Dedicated to women in yachting, the Pearls of Wisdom network once again demonstrated its commitment to creating a supportive community during its fourth event, Rèsilience Voyage in Antibes on September 22 and 23. The spotlight was on nurturing mental health and was attended by a mix of current and former crew.
Hosted and moderated by Pearls of Wisdom founder Cherise Reedman, the first day featured a panel discussion. Industry experts, including Reguina Elsass of Yacht Crew Help (ISWAN), Cheryl McCann of Nautilus, Rachel Bradley of MedAire, Emma Ross of Seas The Mind, and Peter Vogel of Luxury Hospitality delved into support mechanisms for mental health challenges.
Reedman presented real-life case studies to the panelists for their practical insights and ways they could support. The first case study discussed how a junior stew suffered bullying on board and unearthed topics associated with loneliness, isolation, and lack of support from HODs. ISWAN’s Yacht Crew 24/7 Helpline can provide immediate emotional support and guidance. “If you are going through something like this, the first thing is not to internalize it and not to look for evidence to blame yourself; the second is to call ISWAN,” Ross said.

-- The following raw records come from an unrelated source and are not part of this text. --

(** * The reward-rate accumulator of myst-balance-app

    A shallow embedding of the class [RewardHistory] (the module the app
    imports as [utils/rewardHistory]) and the properties its specification
    states about it.

    Conventions of the embedding.

    - A [BigNumber] of ethers is an integer of [Z]; [add], [sub], [mul],
      [lt], [gt] are the operations of [Z] and [div] is the truncating
      division [Z.quot] (the divisors of the class are positive).
    - A string that holds an amount in wei is used by the class in two ways
      only: it is handed to [BigNumber.from] and it is tested for
      truthiness.  It is held as what those two uses see of it, [weistr].
    - [Date.now()] is read several times in one call.  Every read is an
      argument of the embedded method, in program order, so that a clock
      that ticks in the middle of a call is covered.
    - The numbers of [RewardStats] are [parseFloat(utils.formatEther(x))]
      for a [BigNumber] [x]; a field of the embedded record is that [x], in
      wei.  [sessionDurationMinutes] is a quotient of two integers and is
      held as a rational.  The [formatted] strings are display only and are
      left out. *)

From Stdlib Require Import Ascii String ZArith QArith Qminmax Lia Sorted.
From stdpp Require Import base list sorting.
(** * render_timer: a frame-pacing timer (src/render_timer.h)

    The class owns a background thread that periodically raises a
    one-slot "render ready" flag and wakes the threads blocked in
    [can_render].  The source holds two revisions of the class; they
    share [start], [stop], [set_fps], [can_render] and
    [get_render_interval], and differ in [timer_loop].  This
    development follows the later revision, whose loop corrects the
    interval after an overrun.

    The embedding:

    - the object's fields are the record [render_timer]; the member
      functions that run to completion without synchronising
      ([set_fps], [get_render_interval]) and the interval arithmetic
      of [timer_loop] are functions on that record;
    - the blocking member functions ([start], [stop], [can_render])
      and the body of [timer_loop] are cut at their synchronisation
      points into atomic actions; a [world] holds the object, the
      position of every client thread and the clock, and [step] runs
      one atomic action of one thread, chosen by a [label];
    - [run] executes a schedule (a list of labels), so every scenario
      below can be evaluated.

    Threads interleave at the granularity of these actions.  Accesses
    to the plain [int] fields are taken to be atomic.  Under [step] a
    thread blocked on the condition variable is released by
    [notify_all] only; the wake-ups without a notification that
    [condition_variable::wait] permits are a separate event of the
    extended step [ev_step], and every statement about a thread that
    stays blocked says which of the two it is about.  The clock of the
    world moves forward only; a statement that depends on the order of
    two readings of [high_resolution_clock], which need not be steady,
    carries that order as a hypothesis and is stated for every world.  *)

From stdpp Require Import base numbers list.

(** ** Machine integers and durations *)

Module Int.

(** [int] is 32 bits wide; conversion of a wider value to [int]
    keeps the low 32 bits (two's complement). *)
Definition int_min : Z := (- 2 ^ 31)%Z.
Definition int_max : Z := (2 ^ 31 - 1)%Z.

Definition in_range (z : Z) : Prop := (int_min <= z <= int_max)%Z.
(** * Configuration store and completion gateway of the chat-bot backend

    A shallow embedding of [backend/src/services/configService.ts]
    (class [ConfigService]) and of the compiled [llmService.js]
    (class [LLMService]), with the properties of the proxy layer stated
    over it.

    Conventions of the embedding:
    - a JavaScript [number] is an exact rational ([Q]): the values a JSON
      body or the configuration file can carry.  The code only compares
      numbers with integer literals and tests them for zero, and both are
      exact on such values;
    - a JavaScript [string] is a [string]: each [ascii] is one character,
      the one with that code, so the strings are those over the
      characters U+0000 to U+00FF; [length] counts its characters;
    - an optional property ([x?: T], or a field of [Partial<T>]) is an
      [option]: [None] is [undefined];
    - [throw]/[try]/[catch] is a sum: [inl e] is a thrown [Error], [inr v]
      a returned value;
    - the fields of [this] that a method reads or writes, and the file it
      persists to, are threaded explicitly;
    - what a method prints on the console is left out. *)

From Stdlib Require Import String Ascii List Bool ZArith QArith Lia.
From Stdlib Require Import DecimalString.
Import ListNotations.

Local Open Scope string_scope.

(* ================================================================== *)
(** ** The fragment of JavaScript the two services use *)

Module Js.

Definition number := Q.

(** [x < y] and [x > y] on numbers. *)
Definition lt (x y : number) : bool := negb (Qle_bool y x).
Definition gt (x y : number) : bool := lt y x.

(** Truthiness: [0] and [''] are falsy, and so is [undefined]. *)
Definition truthy_num (x : number) : bool := negb (Qeq_bool x 0).
Definition truthy_str (s : string) : bool := negb (s =? "").

(** [!!x] on a string that may be [undefined]. *)
Definition truthy_opt_str (x : option string) : bool :=
  match x with
  | Some v => truthy_str v
  | None => false
  end.

(** [a || b] at the types it is used at. *)
Definition or_str (a b : string) : string :=
  if truthy_str a then a else b.
Definition or_num (a b : number) : number :=
  if truthy_num a then a else b.
Definition or_opt_num (a : option number) (b : number) : number :=
  match a with
  | Some v => or_num v b
  | None => b
  end.
Definition or_opt_str (a : option string) (b : string) : string :=
  match a with
  | Some v => or_str v b
  | None => b
  end.

(** [s.startsWith(p)], [s.substring(0, n)], [s.includes(p)]. *)
Definition startsWith (s p : string) : bool := String.prefix p s.

Definition substring0 (n : nat) (s : string) : string :=
  String.substring 0 n s.

Fixpoint includes (s p : string) : bool :=
  String.prefix p s ||
  match s with
  | EmptyString => false
  | String _ s' => includes s' p
  end.

(** [s.trim()]: white space and line terminators are removed at both
    ends.  Among the characters U+0000 to U+00FF these are tab, line
    feed, vertical tab, form feed, carriage return, space and the
    no-break space U+00A0. *)
Definition is_space (c : ascii) : bool :=
  match nat_of_ascii c with
  | 9 | 10 | 11 | 12 | 13 | 32 | 160 => true
  | _ => false
  end%nat.

Fixpoint trimStart (s : string) : string :=
  match s with
  | EmptyString => EmptyString
  | String c s' => if is_space c then trimStart s' else s
  end.

Fixpoint trimEnd (s : string) : string :=
  match s with
  | EmptyString => EmptyString
  | String c s' =>
      match trimEnd s' with
      | EmptyString => if is_space c then EmptyString else String c EmptyString
      | t => String c t
      end
  end.

Definition trim (s : string) : string := trimEnd (trimStart s).

(** An integer inside a template literal. *)
Definition show (z : Z) : string := NilZero.string_of_int (Z.to_int z).

(** What [throw] and a rejected promise carry.  [new Error(msg)] has the
    message only; the errors of the HTTP client also record whether a
    request was sent and the response that came back, if any. *)
Record Error (R : Type) : Type := mkError {
  message : string;
  response : option R;
  request : bool
}.
Arguments mkError {R} _ _ _.
Arguments message {R} _.
Arguments response {R} _.
Arguments request {R} _.

Definition newError {R : Type} (msg : string) : Error R :=
  mkError msg None false.

End Js.

(* ================================================================== *)
(** ** [configService.ts] *)

Module LLMConfig.
Record t : Type := mk {
  apiUrl : string;
  apiToken : string;
  defaultModel : string;
  maxTokens : Js.number;
  temperature : Js.number;
  requestTimeout : Js.number;
  enableLogging : bool
}.
End LLMConfig.

(** [Partial<LLMConfig>]. *)
Module PartialConfig.
Record t : Type := mk {
  apiUrl : option string;
  apiToken : option string;
  defaultModel : option string;
  maxTokens : option Js.number;
  temperature : option Js.number;
  requestTimeout : option Js.number;
  enableLogging : option bool
}.

(** The object literal [{}]. *)
Definition empty : t := mk None None None None None None None.

(** One field of [{ ...a, ...b }]. *)
Definition over {A : Type} (a b : option A) : option A :=
  match b with
  | Some _ => b
  | None => a
  end.

(** [{ ...a, ...b }]. *)
Definition spread (a b : t) : t :=
  mk (over (apiUrl a) (apiUrl b))
     (over (apiToken a) (apiToken b))
     (over (defaultModel a) (defaultModel b))
     (over (maxTokens a) (maxTokens b))
     (over (temperature a) (temperature b))
     (over (requestTimeout a) (requestTimeout b))
     (over (enableLogging a) (enableLogging b)).
End PartialConfig.

(** The variables of [process.env] that the service reads; a variable
    that is not set is [undefined]. *)
Module ProcessEnv.
Record t : Type := mk {
  LLM_API_URL : option string;
  LLM_API_TOKEN : option string;
  LLM_DEFAULT_MODEL : option string;
  LLM_MAX_TOKENS : option string;
  LLM_TEMPERATURE : option string;
  LLM_REQUEST_TIMEOUT : option string;
  LLM_ENABLE_LOGGING : option string
}.

(** No variable is set. *)
Definition unset : t := mk None None None None None None None.
End ProcessEnv.

Module ConfigService.

Definition Error := Js.Error unit.

(** The instance and its file: [this.config], the content of
    [config.json] ([None] when there is no file) and whether
    [fs.writeFileSync] succeeds on it. *)
Record t : Type := mk {
  config : PartialConfig.t;
  file : option PartialConfig.t;
  writable : bool
}.

(** A method: it reads and writes the instance, and returns or throws. *)
Definition M (A : Type) : Type := t -> (Error + A) * t.

Definition ret {A : Type} (a : A) : M A := fun s => (inr a, s).
Definition throw {A : Type} (msg : string) : M A :=
  fun s => (inl (Js.newError msg), s).
Definition bind {A B : Type} (m : M A) (k : A -> M B) : M B :=
  fun s =>
    match m s with
    | (inl e, s') => (inl e, s')
    | (inr a, s') => k a s'
    end.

Preventative measures were discussed regarding leadership. “We should all be responsible for preventing such incidents; prevention is so important. As a leader, you are responsible for growing the people around you,” Vogel explained.
Reedman presented a tragic incident where a lead deckhand passed away on a guest trip. MedAire explained the importance of the initial medical response and prolonged support. The company can bring professional counselors on board, provide full support to the ongoing psychological impact, and services to family members. Nautilus focuses on the boat’s contractual obligations and rights, offering support to the deceased’s family while handling legal liabilities. Aside from the boat coverage, Tim Reedman raised the importance of the crew looking into their personal protection.
The final case study highlighted the issue of sexual harassment and assault within the industry, whereby a stew was subject to sexual harassment and attempted rape from the bosun. In this situation, the captain removed the stew from the vessel.
Panelists unanimously agreed ensuring the immediate safety of the crewmember was paramount, but larger questions were raised surrounding the industry’s responsibility. “Your boat is your home and employer; the industry must look at why the boat is sometimes not a safe place for crew,” Reedman commented.
“The big thing here in these situations is communication, making sure everyone knows what’s happening and why; we cannot be hiding this in the shadows and protecting the wrong people,” said Ross. She emphasized that crew should “trust your gut” and get advice from multiple organizations if anything on board makes them uncomfortable.
The discussion provided a road map for women, offering resources for addressing incidents and complex challenges. The panelists emphasized recognizing behaviors before they occurred and the value of collaboration to ensure crew well-being. The second day introduced more speakers drawing from experiences in and out of the industry, including workshops on resilience.
The event served as a reminder of the importance of education and preparation, both for keeping women safe on board and for building skills and resilience that will help them in the industry and when transitioning to shore.